Kevin Patrick

Biographical details
- Born: July 30, 1971 (age 55) Phoenix, Arizona, U.S.
- Education: University of Miami (1994)

Playing career
- 1989–1993: Miami (FL)
- Positions: Tight end, Defensive lineman, defensive end

Coaching career (HC unless noted)
- 1996–1998: South Florida (DE)
- 2008: South Florida (DE)
- 2009: South Florida (DL)
- 2010–2013: South Florida (DT)
- 2014–2015: North Texas (DL)
- 2016: Texas Tech (DL)
- 2017–2019: NC State (DL)
- 2020–2022: Florida Atlantic (OLB)
- 2023–2025: South Florida (DL)
- 2025: South Florida (interim HC/DL)

Head coaching record
- Overall: 0–1
- Bowls: 0–1

Accomplishments and honors

Awards
- Big East Conference Defensive Player of the Year (1993); Jack Harding University of Miami MVP Award (1993);

= Kevin Patrick (American football) =

American football coach (born 1971)

Kevin Patrick (born July 30, 1971) is an American football coach who most recently served as the interim head coach and defensive line coach for the South Florida Bulls.

==Playing career==
Patrick played high school football at Forest Hill Community High School in West Palm Beach, Florida as a defensive lineman.
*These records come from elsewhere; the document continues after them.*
Lemma go_ok t l g s s' :
  sys_ok s -> g_gos s !! t = Some g -> exec_go t l g s = Some s' -> sys_ok s'.
Proof.
  intros Hs Ht H. pose proof (go_mgr s Hs) as Hm. pose proof (go_live s Hs) as Hlive.
  pose proof (go_holds s Hs t g Ht) as Hhold.
  unfold exec_go in H.
  destruct l as [| |t'|t' e|t'| |t' [e|]|t'| |t' [e|]]; try done; destruct g; try done.
  - apply bind_Some in H as ([s1 v] & Hr & [= <-]).
    destruct (evolves_recv rp_num c _ s1 v Hr) as (Hev & Et & _ & _ & Hv & Hok).
    unfold with_go. simpl. rewrite Hlive. apply manager_move_ok; try done; [| |by left..].
    + split; cbn [rounds roundSubs latestRound set_roundSubs]; [apply Hok, Hm| |apply Hm].
      rewrite Et. apply Hm.
    + intros n0 r E. destruct v as [x|]; simplify_eq. destruct (Hv r eq_refl) as (ch & Hc & Hb).
      by apply (wo_buf _ _ _ _ _ (go_wait s Hs t _ _ _ _ Ht eq_refl) ch).
  - injection H as <-. unfold with_go. rewrite Hlive. apply manager_move_ok; try done; [|by left..].
    intros n0 p0 c0 [= <- <- <-]. split; [by eapply (go_wait s Hs t)|].
    intros t0 g0 n0 p0 Hne H0 E. apply Hne. by eapply (go_chan s Hs t0 t).
  - pose proof (section_lock _ _ _ _ H) as Hl.
    destruct (GetRound_cancel_spec n p c (g_mgr s) Hm (go_wait s Hs t _ _ _ _ Ht eq_refl))
      as (s1 & E & Hev & Hm1 & _).
    rewrite (section_inv _ _ _ _ _ _ E I H Hl). unfold with_go. simpl. rewrite Hlive.
    apply manager_move_ok; try done; by left.
  - injection H as <-. unfold with_go. rewrite Hlive. apply manager_move_ok; try done; by left.
  - injection H as <-. unfold with_go. rewrite Hlive. apply manager_move_ok; try done; by left.
  - pose proof (section_lock _ _ _ _ H) as Hl.
    destruct (StopRound_remove_spec n (g_mgr s) Hm) as [E Hm1].
    rewrite (section_inv _ _ _ _ _ _ E I H Hl). unfold with_go. simpl. rewrite Hlive.
    apply manager_move_ok; try done; [|by left..].
    apply evolves_served; [apply Hm|]. by intros v ?%elem_of_nil.
  - rewrite (Hhold eq_refl) in H. done.
  - injection H as <-. unfold with_go. simpl. rewrite Hlive. apply manager_move_ok; try done; [by left|].
    right. intros t0 g0 Hne H0. destruct (holds g0) eqn:E; [|done].
    pose proof (go_holds s Hs t0 g0 H0 E) as E1. rewrite (Hhold eq_refl) in E1. congruence.
  - injection H as <-. unfold with_go. rewrite Hlive. apply manager_move_ok; try done; try (by left).
Qed.

Lemma manager_step_ok s s' : sys_ok s -> step s s' -> sys_ok s'.
Proof.
  intros Hs [l H]. unfold exec_label in H. rewrite (go_live s Hs) in H.
  destruct (g_gos s !! goroutine_of l) as [g|] eqn:E; [by eapply go_ok|by eapply enter_ok].
Qed.

Lemma manager_start_ok : sys_ok start.
Proof.
  split; cbn; try done.
  split; [constructor|]. by intros n ?%elem_of_nil.
Qed.

Lemma steps_ok s s' : rtc step s s' -> sys_ok s -> sys_ok s'.
Proof. induction 1; [done|]. intros Hs. eauto using manager_step_ok. Qed.

Lemma manager_reach_sys_ok s : reach s -> sys_ok s.
Proof. intros H. eapply steps_ok; [exact H|apply manager_start_ok]. Qed.

(** *** A goroutine that nobody will notify *)

(** [t] waits for round [n], which has elapsed and is not being stopped. *)
Record stranded (t : nat) (n : Z) (p c : nat) (s : sys) : Prop := {
  st_wait : g_gos s !! t = Some (GetWait n p c);
  st_old : n <= latestRound (g_mgr s);
  st_gone : rounds (g_mgr s) !! n = None;
  st_chan : chans (roundSubs (g_mgr s)) !! c = Some fresh_chan;
  st_nostop : forall t' g, g_gos s !! t' = Some g ->
    (forall r, g <> StopRoundWait n r) /\ g <> StopRoundLock n;
}.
During his time at Miami, Patrick was one of the team's top players, where in his career he totaled 174 tackles and 23 sacks, where he helped lead them to a national championship, while also earning multiple honors such as being named an all-American, the Big East defensive player of the year, and he was inducted into the team's Hall of Fame in 2015.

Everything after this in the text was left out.